(Collected data)
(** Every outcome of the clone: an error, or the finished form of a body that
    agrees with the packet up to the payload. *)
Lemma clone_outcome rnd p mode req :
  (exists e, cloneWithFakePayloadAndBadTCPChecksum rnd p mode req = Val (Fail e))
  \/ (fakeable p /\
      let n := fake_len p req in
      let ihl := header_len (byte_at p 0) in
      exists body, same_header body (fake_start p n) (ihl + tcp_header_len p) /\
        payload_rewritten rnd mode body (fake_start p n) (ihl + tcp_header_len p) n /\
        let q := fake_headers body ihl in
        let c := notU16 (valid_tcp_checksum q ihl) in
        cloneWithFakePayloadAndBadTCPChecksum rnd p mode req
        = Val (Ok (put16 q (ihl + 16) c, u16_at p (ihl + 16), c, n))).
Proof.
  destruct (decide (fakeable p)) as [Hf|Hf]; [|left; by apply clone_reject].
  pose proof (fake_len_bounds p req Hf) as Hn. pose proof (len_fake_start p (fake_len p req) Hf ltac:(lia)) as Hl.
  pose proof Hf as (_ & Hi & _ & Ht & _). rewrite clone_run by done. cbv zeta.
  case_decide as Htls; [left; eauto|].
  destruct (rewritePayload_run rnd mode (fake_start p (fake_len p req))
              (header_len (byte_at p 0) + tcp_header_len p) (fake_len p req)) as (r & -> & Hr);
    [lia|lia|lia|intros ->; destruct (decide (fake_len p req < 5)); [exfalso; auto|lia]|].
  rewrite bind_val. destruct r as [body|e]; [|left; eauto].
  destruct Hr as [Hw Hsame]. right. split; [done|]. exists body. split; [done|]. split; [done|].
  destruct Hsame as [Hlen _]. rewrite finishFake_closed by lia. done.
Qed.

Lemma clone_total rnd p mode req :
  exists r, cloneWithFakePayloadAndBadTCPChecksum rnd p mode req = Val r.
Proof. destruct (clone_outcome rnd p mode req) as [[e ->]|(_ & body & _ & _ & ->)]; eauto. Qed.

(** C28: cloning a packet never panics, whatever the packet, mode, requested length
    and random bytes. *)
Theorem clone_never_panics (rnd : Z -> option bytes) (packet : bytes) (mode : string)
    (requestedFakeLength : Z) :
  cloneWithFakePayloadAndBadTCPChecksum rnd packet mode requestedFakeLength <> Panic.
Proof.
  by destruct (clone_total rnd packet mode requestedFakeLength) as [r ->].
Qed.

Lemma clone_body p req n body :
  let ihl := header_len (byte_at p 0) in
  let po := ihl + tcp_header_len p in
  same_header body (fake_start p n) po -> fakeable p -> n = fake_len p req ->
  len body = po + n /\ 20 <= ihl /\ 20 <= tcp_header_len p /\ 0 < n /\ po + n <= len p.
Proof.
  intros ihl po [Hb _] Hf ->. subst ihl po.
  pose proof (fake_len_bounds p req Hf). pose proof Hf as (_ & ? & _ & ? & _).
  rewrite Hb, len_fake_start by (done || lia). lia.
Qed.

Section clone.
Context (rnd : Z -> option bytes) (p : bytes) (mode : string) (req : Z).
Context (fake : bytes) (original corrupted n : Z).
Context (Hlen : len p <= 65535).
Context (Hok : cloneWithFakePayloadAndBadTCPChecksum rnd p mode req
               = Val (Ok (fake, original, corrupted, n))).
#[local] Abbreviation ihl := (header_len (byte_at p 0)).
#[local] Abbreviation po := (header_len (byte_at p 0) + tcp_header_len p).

Problem:
Provide only the count of lines in the data above that include the string "Context".

Reply to the exercise:
4